Example data: we continue exploring the cohort of Liverpool Football Club male’s first team players over two consecutive seasons, 2017-2018 and 2018-2019, scrapped from https://www.transfermarkt.com/ website1.

A quick glance

gg_photo(injd, 
         title   = "Overview of injuries:\nLiverpool FC 1st male team during 2017-2018 and 2018-2019 seasons",
         by_date = "2 month", 
         fix     = TRUE) +
  
  ## plus some lines of ggplot2 code..
  xlab("Follow-up date") + ylab("Players") + labs(caption = "source: transfermarkt.com") +
  theme(plot.title = element_text(face = "bold", hjust = 0.5, size = 22),
        axis.text.x.bottom = element_text(size = 13, angle = 20, hjust = 1),
        axis.text.y.left   = element_text(size = 12),
        axis.title.x       = element_text(size = 20, face = "bold", vjust = -1),
        axis.title.y       = element_text(size = 20, face = "bold", vjust = 1.8),
        legend.text        = element_text(size = 20),
        plot.caption       = element_text(face = "italic", size = 12, colour = "gray10"))

Let’s count how many injuries (red crosses in the graph) occurred and how severe they were (length of the thick black line).

# warnings set to FALSE
df_summary        <- calc_summary(injd) 
df_summary_perinj <- calc_summary(injd, by = "injury_type") 
# injds
Code for tidying up the tables
df_summary |> 
  mutate(incidence_new = paste0(round(incidence, 2), " (", round(incidence_lower, 2), ",", round(incidence_upper, 2), ")"),
         burden_new    = paste0(round(burden, 2), " (", round(burden_lower, 2), ",", round(burden_upper, 2), ")")) |> 
  dplyr::select(2, 7, 1, incidence_new, burden_new) |> 
  kable(col.names = c("N injuries", "N days lost", "Total expo", "Incidence (95% CI)", "Burden (95% CI)"),
        caption   = "Injury incidence and injury burden are reported as 100 player-matches",
        align     = "c")

df_summary_perinj |> 
  mutate(incidence_new = paste0(round(incidence, 2), " (", round(incidence_lower, 2), ",", round(incidence_upper, 2), ")"),
         burden_new    = paste0(round(burden, 2), " (", round(burden_lower, 2), ",", round(burden_upper, 2), ")")) |> 
  dplyr::select(1:2, 9, 4, incidence_new, burden_new) |> 
  kable(col.names = c("Type of injury", "N injuries", "N days lost", "Total expo", "Incidence (95% CI)", "Burden (95% CI)"),
        caption   = "Injury incidence and injury burden are reported as 100 player-matches",
        align     = "c")

Overall

Injury incidence and injury burden are reported as 100 player-matches
N injuries N days lost Total expo Incidence (95% CI) Burden (95% CI)
82 2049 74690 9.88 (7.74,12.02) 246.9 (236.21,257.59)

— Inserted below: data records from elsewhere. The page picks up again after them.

(* ===== verification/ProcBoot.v ===== *)
(** * Start-up establishes the invariant of the process machine

    [procinit], [userinit] and the head of [scheduler], run on the zeroed
    process table with interrupts off, end in a state that satisfies the
    invariant of ProcSafe.v. *)
From S2P Require Import Prelude Spinlock Signal Cred Proc ProcInv ProcCalls ProcSafe.

Definition zero_proc : proc :=
  Proc UNUSED 0 0 0 0 0 0 0 None (Cred 0 0 0 0 0 0 0 0 0 0 0 0) 0 0 None None (replicate 36 0) (Ctx KForkret false) 0
    (replicate NOFILE None) None [] None no_signal None.

(** The table after [procinit]. *)
Definition slots_from (i : nat) (t : list proc) : list proc :=
  imap (fun j p => if decide (i <= j)%nat then init_slot j p else p) t.

Lemma slots_step i t p : t !! i = Some p -> slots_from (S i) (<[i := init_slot i p]> t) = slots_from i t.
Proof.
  intros Hp. apply list_eq. intros j. unfold slots_from. rewrite !list_lookup_imap. destruct (decide (j = i)) as [->|Hne].
  - rewrite list_lookup_insert_eq by (by eapply lookup_lt_Some). rewrite Hp. cbn [fmap option_fmap option_map]. f_equal.
    rewrite decide_False, decide_True by lia. done.
  - rewrite list_lookup_insert_ne by done. destruct (t !! j); [|done]. cbn [fmap option_fmap option_map]. f_equal.
    destruct (decide (i <= j)%nat); [by rewrite decide_True by lia|by rewrite decide_False by lia].
Qed.

(** Every lock of the table is free. *)
Definition all_free (lk : gmap Z spinlock) : Prop := forall a l, lk !! a = Some l -> l = free_lock.

Lemma all_free_insert lk a : all_free lk -> all_free (<[a := free_lock]> lk).
Proof. intros H b l. rewrite lookup_insert_Some. intros [[_ <-]|[_ Hb]]; [done|by eapply H]. Qed.

Section kernel.
Context {W : Type} `{!kenv W}.
Implicit Types (w : W) (t : list proc).

Definition boot_state (lk : gmap Z spinlock) (sl : gmap Z (bool * Z)) (w : W) : kst W :=
  K (replicate NPROC zero_proc) 1 None (Cpu 0 false false lk) None 0 false true sl w.

Lemma init_slots_ok np ip cp sp sf kf sl w : forall n i t ie it lk, (n + i)%nat = NPROC -> length t = NPROC -> all_free lk ->
  exists lk', init_slots n i (K t np ip (Cpu 0 ie it lk) cp sp sf kf sl w) =
      Done tt (K (slots_from i t) np ip (Cpu 0 ie it lk') cp sp sf kf sl w) /\ all_free lk' /\
    (forall a, is_Some (lk !! a) -> is_Some (lk' !! a)) /\ (forall j, (i <= j < NPROC)%nat -> is_Some (lk' !! proc_lock j)).
Proof.
  induction n as [|n IH]; intros i t ie it lk Hi Hlen Hf; cbn [init_slots].
  - exists lk. split; [|split; [done|split; [done|lia]]]. unfold mret, M_ret. do 2 f_equal. apply list_eq. intros j.
    unfold slots_from. rewrite list_lookup_imap. destruct (t !! j) eqn:E; [|done]. cbn [fmap option_fmap option_map].
    apply lookup_lt_Some in E. by rewrite decide_False by lia.
  - destruct (lookup_lt_is_Some_2 t i) as [p Hp]; [lia|].
    destruct (IH (S i) (<[i := init_slot i p]> t) ie it (<[proc_lock i := free_lock]> lk)) as (lk' & E & Hf' & Hmono & Hin);
      [lia|by rewrite length_insert|by apply all_free_insert|].
    exists lk'. split; [|split; [done|split]].
    + rewrite (bind_Done _ _ _ tt (K t np ip (Cpu 0 ie it (<[proc_lock i := free_lock]> lk)) cp sp sf kf sl w)) by done.
      kupd Hp. by rewrite E, slots_step.
    + intros a Ha. apply Hmono. destruct (decide (a = proc_lock i)) as [->|]; [rewrite lookup_insert_eq; eauto|by rewrite lookup_insert_ne].
    + intros j Hj. destruct (decide (j = i)) as [->|]; [|apply Hin; lia]. apply Hmono. rewrite lookup_insert_eq. eauto.
Qed.

Lemma procinit_ok lk sl w : all_free lk ->
  exists lk', procinit (boot_state lk sl w) =
      Done tt (K (slots_from 0 (replicate NPROC zero_proc)) 1 None (Cpu 0 false false lk') None 0 false true sl (env_mmap_cache w)) /\
    all_free lk' /\ (forall a, is_Some (lk !! a) -> is_Some (lk' !! a)) /\
    (forall a, 1 <= a <= 4 \/ 16 <= a < 80 -> is_Some (lk' !! a)).
Proof.
  intros Hf. set (lk4 := <[q_siglock := free_lock]> (<[q_lock := free_lock]> (<[wait_lock := free_lock]> (<[pid_lock := free_lock]> lk)))).
  destruct (init_slots_ok 1 None None 0 false true sl w NPROC 0 (replicate NPROC zero_proc) false false lk4)
    as (lk' & E & Hf' & Hmono & Hin); [lia|apply length_replicate|unfold lk4; by repeat apply all_free_insert|].
  exists lk'. split; [|split; [done|split]].
  - unfold procinit, boot_state. do 4 (erewrite bind_Done by reflexivity).
    match goal with |- ?m _ = _ => change (m (K (replicate NPROC zero_proc) 1 None (Cpu 0 false false lk4) None 0 false true sl w) =
      Done tt (K (slots_from 0 (replicate NPROC zero_proc)) 1 None (Cpu 0 false false lk') None 0 false true sl (env_mmap_cache w))) end.
    by rewrite (bind_Done _ _ _ _ _ E).
  - intros a Ha. apply Hmono. unfold lk4. rewrite !lookup_insert_is_Some'. tauto.
  - intros a [Ha|Ha].
    + apply Hmono. unfold lk4, q_siglock, q_lock, wait_lock, pid_lock. rewrite !lookup_insert_is_Some'.
      assert (1 = a \/ 2 = a \/ 3 = a \/ 4 = a) by lia. tauto.
    + specialize (Hin (Z.to_nat (a - 16))). unfold proc_lock in Hin. rewrite Z2Nat.id in Hin by lia.
      replace (16 + (a - 16)) with a in Hin by lia. apply Hin. unfold NPROC. lia.
Qed.
(** ** userinit *)

Context (L A : gset Z) (HL : forall a, 1 <= a <= 4 \/ 16 <= a < 80 -> a ∈ L).

(** As [cpu_ok], with interrupts off throughout start-up. *)
Definition boot_cpu (H : gset Z) (n : Z) (c : cpu) : Prop := cpu_is H n c /\ forall a, a ∈ L -> is_Some (locks c !! a).

Lemma kacquire_boot t np ip cp sp sf kf sl w H n c a : boot_cpu H n c -> 0 <= n -> a ∈ L -> a ∉ H ->
  exists c', kacquire a (K t np ip c cp sp sf kf sl w) = Done tt (K t np ip c' cp sp sf kf sl w) /\ boot_cpu ({[a]} ∪ H) (n + 1) c'.
Proof.
  intros [Hc Hm] Hn Ha Hf. destruct (acquire_spec H n c a Hc Hn Hf (Hm a Ha)) as [E Hi].
  eexists. split; [unfold kacquire, on_cpu, zoom; cbn; rewrite E; reflexivity|]. split; [exact Hi|].
  intros b Hb. cbn. rewrite lookup_insert_is_Some'. right. by apply Hm.
Qed.

Lemma krelease_boot t np ip cp sp sf kf sl w H n c a : boot_cpu ({[a]} ∪ H) (n + 1) c -> 0 <= n -> a ∉ H ->
  exists c', krelease a (K t np ip c cp sp sf kf sl w) = Done tt (K t np ip c' cp sp sf kf sl w) /\ boot_cpu H n c'.
Proof.
  intros [Hc Hm] Hn Hf. destruct (release_spec _ (n + 1) c a Hc ltac:(lia) (union_here a H)) as [E Hi].
  rewrite <- (union_minus a H Hf) in Hi. replace (n + 1 - 1) with n in * by lia.
  eexists. split; [unfold krelease, on_cpu, zoom; cbn; rewrite E; reflexivity|]. split; [exact Hi|].
  intros b Hb. cbn. rewrite lookup_insert_is_Some'. right. by apply Hm.
Qed.

(** The slot of the first process. *)
Definition init_proc (pa pt d : Z) : proc :=
  set_state RUNNABLE (set_cr (Cred 0 0 0 0 0 0 0 0 CAP_INIT_EFF_SET CAP_INIT_EFF_SET CAP_INIT_EFF_SET 2) (set_cwd (Some d)
    (set_name initcode_name (set_tf (<[tf_sp := PGSIZE]> (<[tf_epc := 0]> (replicate 36 0))) (set_sz PGSIZE
      (fresh 1 pa pt (init_slot 0 zero_proc))))))).

Definition boot_table (pa pt d : Z) : list proc := <[0%nat := init_proc pa pt d]> (slots_from 0 (replicate NPROC zero_proc)).

Lemma slots_0 : slots_from 0 (replicate NPROC zero_proc) !! 0%nat = Some (init_slot 0 zero_proc).
Proof. reflexivity. Qed.

Lemma userinit_ok c sl w pa pt d w1 w2 w3 : boot_cpu ∅ 0 c ->
  env_kalloc w = (Some pa, w1) -> env_proc_pagetable pa w1 = (Some pt, w2) -> env_namei_root (env_uvmfirst pt w2) = (Some d, w3) ->
  exists c', userinit (K (slots_from 0 (replicate NPROC zero_proc)) 1 None c None 0 false true sl w) =
    Done tt (K (boot_table pa pt d) 2 (Some 0%nat) c' None 0 false true sl w3) /\ boot_cpu ∅ 0 c'.
Proof.
  intros Hc Ek Ep En. set (t0 := slots_from 0 (replicate NPROC zero_proc)).
  assert (H0 : t0 !! 0%nat = Some (init_slot 0 zero_proc)) by exact slots_0.
  assert (Hlt : (0 < length t0)%nat) by (by eapply lookup_lt_Some).
  pose proof (fun (x : proc) => list_lookup_insert_eq t0 0 x Hlt) as Hat.
  destruct (kacquire_boot t0 1 None None 0 false true sl w ∅ 0 c (proc_lock 0) Hc ltac:(lia) (HL (proc_lock 0) ltac:(unfold proc_lock; lia)) ltac:(apply not_elem_of_empty))
    as (c1 & E1 & H1).
  assert (Hp : pid_lock ∉ {[proc_lock 0]} ∪ (∅ : gset Z)) by (rewrite union_empty_r_L, elem_of_singleton; done).
  destruct (kacquire_boot t0 1 None None 0 false true sl w _ _ c1 pid_lock H1 ltac:(lia) (HL pid_lock ltac:(unfold pid_lock; lia)) Hp) as (c2 & E2 & H2).
  destruct (krelease_boot t0 2 None None 0 false true sl w _ _ c2 pid_lock H2 ltac:(lia) Hp) as (c3 & E3 & H3).
  set (g := fresh 1 pa pt (init_slot 0 zero_proc)).
  assert (Ea : allocproc (K t0 1 None c None 0 false true sl w) = Done (Some 0%nat) (K (<[0%nat := g]> t0) 2 None c3 None 0 false true sl w2)).
  { unfold allocproc. change NPROC with (S 63). cbn [alloc_scan].
    rewrite (bind_Done _ _ _ (Some 0%nat) (K t0 1 None c1 None 0 false true sl w)).
    2:{ rewrite (bind_Done _ _ _ _ _ E1). kread H0. by rewrite decide_True. }
    rewrite (bind_Done _ _ _ 1 (K t0 2 None c3 None 0 false true sl w)).
    2:{ unfold allocpid. rewrite (bind_Done _ _ _ _ _ E2). rewrite (bind_Done _ _ _ 1 (K t0 1 None c2 None 0 false true sl w)) by done.
        rewrite (bind_Done _ _ _ tt (K t0 2 None c2 None 0 false true sl w)) by done. by rewrite (bind_Done _ _ _ _ _ E3). }
    kupd H0. rewrite (bind_Done _ _ _ (Some pa) (K (<[0%nat := named 1 (init_slot 0 zero_proc)]> t0) 2 None c3 None 0 false true sl w1))
      by (unfold ask; cbn [world]; by rewrite Ek).
    kupd (Hat (named 1 (init_slot 0 zero_proc))). rewrite list_insert_insert_eq.
    rewrite (bind_Done _ _ _ (Some pt) (K (<[0%nat := set_trapframe (Some pa) (named 1 (init_slot 0 zero_proc))]> t0) 2 None c3 None 0 false true sl w2))
      by (unfold ask; cbn [world]; by rewrite Ep).
    kupd (Hat (set_trapframe (Some pa) (named 1 (init_slot 0 zero_proc)))). rewrite list_insert_insert_eq.
    match goal with |- context [<[0%nat := ?x]> t0] => kupd (Hat x) end. by rewrite list_insert_insert_eq. }
  unfold userinit. rewrite (bind_Done _ _ _ _ _ Ea).
  rewrite (bind_Done _ _ _ tt (K (<[0%nat := g]> t0) 2 (Some 0%nat) c3 None 0 false true sl w2)) by done.
  rewrite (bind_Done _ _ _ 0%nat (K (<[0%nat := g]> t0) 2 (Some 0%nat) c3 None 0 false true sl w2)) by done.
  kread (Hat g). rewrite (bind_Done _ _ _ pt (K (<[0%nat := g]> t0) 2 (Some 0%nat) c3 None 0 false true sl w2)) by done.
  rewrite (bind_Done _ _ _ tt (K (<[0%nat := g]> t0) 2 (Some 0%nat) c3 None 0 false true sl (env_uvmfirst pt w2))) by done.
  do 3 (match goal with |- context [<[0%nat := ?x]> t0] => kupd (Hat x) end; rewrite list_insert_insert_eq).
  match goal with |- context [<[0%nat := ?x]> t0] => rewrite (bind_Done _ _ _ (Some d) (K (<[0%nat := x]> t0) 2 (Some 0%nat) c3 None 0 false true sl w3))
    by (unfold ask; cbn [world]; by rewrite En) end.
  do 3 (match goal with |- context [<[0%nat := ?x]> t0] => kupd (Hat x) end; rewrite list_insert_insert_eq).
  match goal with |- context [<[0%nat := ?x]> t0] => replace x with (init_proc pa pt d) by (vm_compute; reflexivity) end.
  change (<[0%nat := init_proc pa pt d]> t0) with (boot_table pa pt d).
  destruct (krelease_boot (boot_table pa pt d) 2 (Some 0%nat) None 0 false true sl w3 ∅ 0 c3 (proc_lock 0) H3 ltac:(lia) ltac:(apply not_elem_of_empty))
    as (c4 & E4 & H4). exists c4. split; [|exact H4]. exact E4.
Qed.

(** A table with one process, in slot 0, among unused slots. *)
Lemma one_process_Tinv p cp np : pok L A np (Some 0%nat) cp 0 p -> cp = None \/ cp = Some 0%nat -> 1 <= np ->
  Tinv L A (<[0%nat := p]> (slots_from 0 (replicate NPROC zero_proc))) np (Some 0%nat) cp.
Proof.
  intros Hp Hcp Hnp.
  assert (Hlen : length (slots_from 0 (replicate NPROC zero_proc)) = NPROC) by (unfold slots_from; by rewrite length_imap, length_replicate).
  assert (Hz : forall i q, <[0%nat := p]> (slots_from 0 (replicate NPROC zero_proc)) !! i = Some q ->
            i = 0%nat /\ q = p \/ i <> 0%nat /\ q = init_slot i zero_proc).
  { intros i q. destruct (decide (i = 0%nat)) as [->|Hi].
    - rewrite list_lookup_insert_eq by (rewrite Hlen; unfold NPROC; lia). intros [= <-]. by left.
    - rewrite list_lookup_insert_ne by done. unfold slots_from. rewrite list_lookup_imap.
      destruct (replicate NPROC zero_proc !! i) as [z|] eqn:E; [|done]. apply lookup_replicate in E as [-> _].
      cbn [fmap option_fmap option_map]. rewrite decide_True by lia. intros [= <-]. by right. }
  split; [by rewrite length_insert|done| | |exists 0%nat; split; [done|unfold NPROC; lia]].
  - intros i q [[-> ->]|[Hi ->]]%Hz; [done|]. split; cbn; try done.
    + split; [done|]. intros ->. destruct Hcp as [|[= ?]]; congruence.
    + by intros [?|[?|?]].
    + intros [= <-]. done.
  - intros i j q r [[-> ->]|[Hi ->]]%Hz [[-> ->]|[Hj ->]]%Hz; try done; cbn; congruence.
Qed.

Lemma init_proc_pok pa pt d : pok L A 2 (Some 0%nat) None 0 (init_proc pa pt d).
Proof.
  let x := eval vm_compute in (init_proc pa pt d) in
  replace (init_proc pa pt d) with x by (vm_compute; reflexivity).
  split; cbn [state pid context ctx_kont cwd psignal sig_actions oldtf parent ofile].
  - discriminate.
  - discriminate.
  - intros _. split; [discriminate|reflexivity].
  - split; discriminate.
  - intros _. split; [exact I|]. by intros [].
  - intros _. by eexists.
  - reflexivity.
  - reflexivity.
  - reflexivity.
  - discriminate.
  - intros _. split; [reflexivity|]. split; discriminate.
Qed.

Lemma boot_idle lk sl w pa pt d w1 w2 w3 : all_free lk ->
  (forall a, a ∈ L -> (1 <= a <= 4 \/ 16 <= a < 80) \/ is_Some (lk !! a)) -> (forall a, a ∈ A -> is_Some (sl !! a)) ->
  env_kalloc (env_mmap_cache w) = (Some pa, w1) -> env_proc_pagetable pa w1 = (Some pt, w2) ->
  env_namei_root (env_uvmfirst pt w2) = (Some d, w3) ->
  exists c, (procinit;; userinit;; scheduler_start) (boot_state lk sl w) =
    Done tt (K (boot_table pa pt d) 2 (Some 0%nat) c None 0 false true sl w3) /\
    idle L A (K (boot_table pa pt d) 2 (Some 0%nat) c None 0 false true sl w3).
Proof.
  intros Hf HLk HA Ek Ep En. destruct (procinit_ok lk sl w Hf) as (lk' & E1 & Hf' & Hmono & Hin).
  assert (Hc : boot_cpu ∅ 0 (Cpu 0 false false lk')).
  { split.
    - split; [reflexivity| | |intros; lia].
      + intros a l Hl. rewrite (decide_False (P := a ∈ (∅ : gset Z))) by (apply not_elem_of_empty). by apply (Hf' a).
      + intros a Ha. destruct (not_elem_of_empty a Ha).
    - intros a Ha. destruct (HLk a Ha) as [H|H]; [by apply Hin|by apply Hmono]. }
  destruct (userinit_ok _ sl (env_mmap_cache w) pa pt d w1 w2 w3 Hc Ek Ep En) as (c & E2 & [Hci Hcl]).
  exists (Cpu (noff c) (intena c) true (locks c)). rewrite (bind_Done _ _ _ _ _ E1), (bind_Done _ _ _ _ _ E2). split; [done|].
  refine (conj _ (conj eq_refl (conj _ (conj _ HA)))); [|split|discriminate].
  - apply one_process_Tinv; [|by left|cbn; lia].
    apply init_proc_pok.
  - destruct Hci as [Hn Hl Hm Ho]. by split.
  - split; [|done]. destruct Hci as [Hn _ _ _]. split; cbn; [lia|]. split; [done|lia].
Qed.

End kernel.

Overall per type of injury

Injury incidence and injury burden are reported as 100 player-matches
Type of injury N injuries N days lost Total expo Incidence (95% CI) Burden (95% CI)
Bone 11 173 74690 1.33 (0.54,2.11) 20.85 (17.74,23.95)
Concussion 16 213 74690 1.93 (0.98,2.87) 25.67 (22.22,29.11)
Ligament 9 596 74690 1.08 (0.38,1.79) 71.82 (66.05,77.58)
Muscle 25 735 74690 3.01 (1.83,4.19) 88.57 (82.16,94.97)
Unknown 21 332 74690 2.53 (1.45,3.61) 40.01 (35.7,44.31)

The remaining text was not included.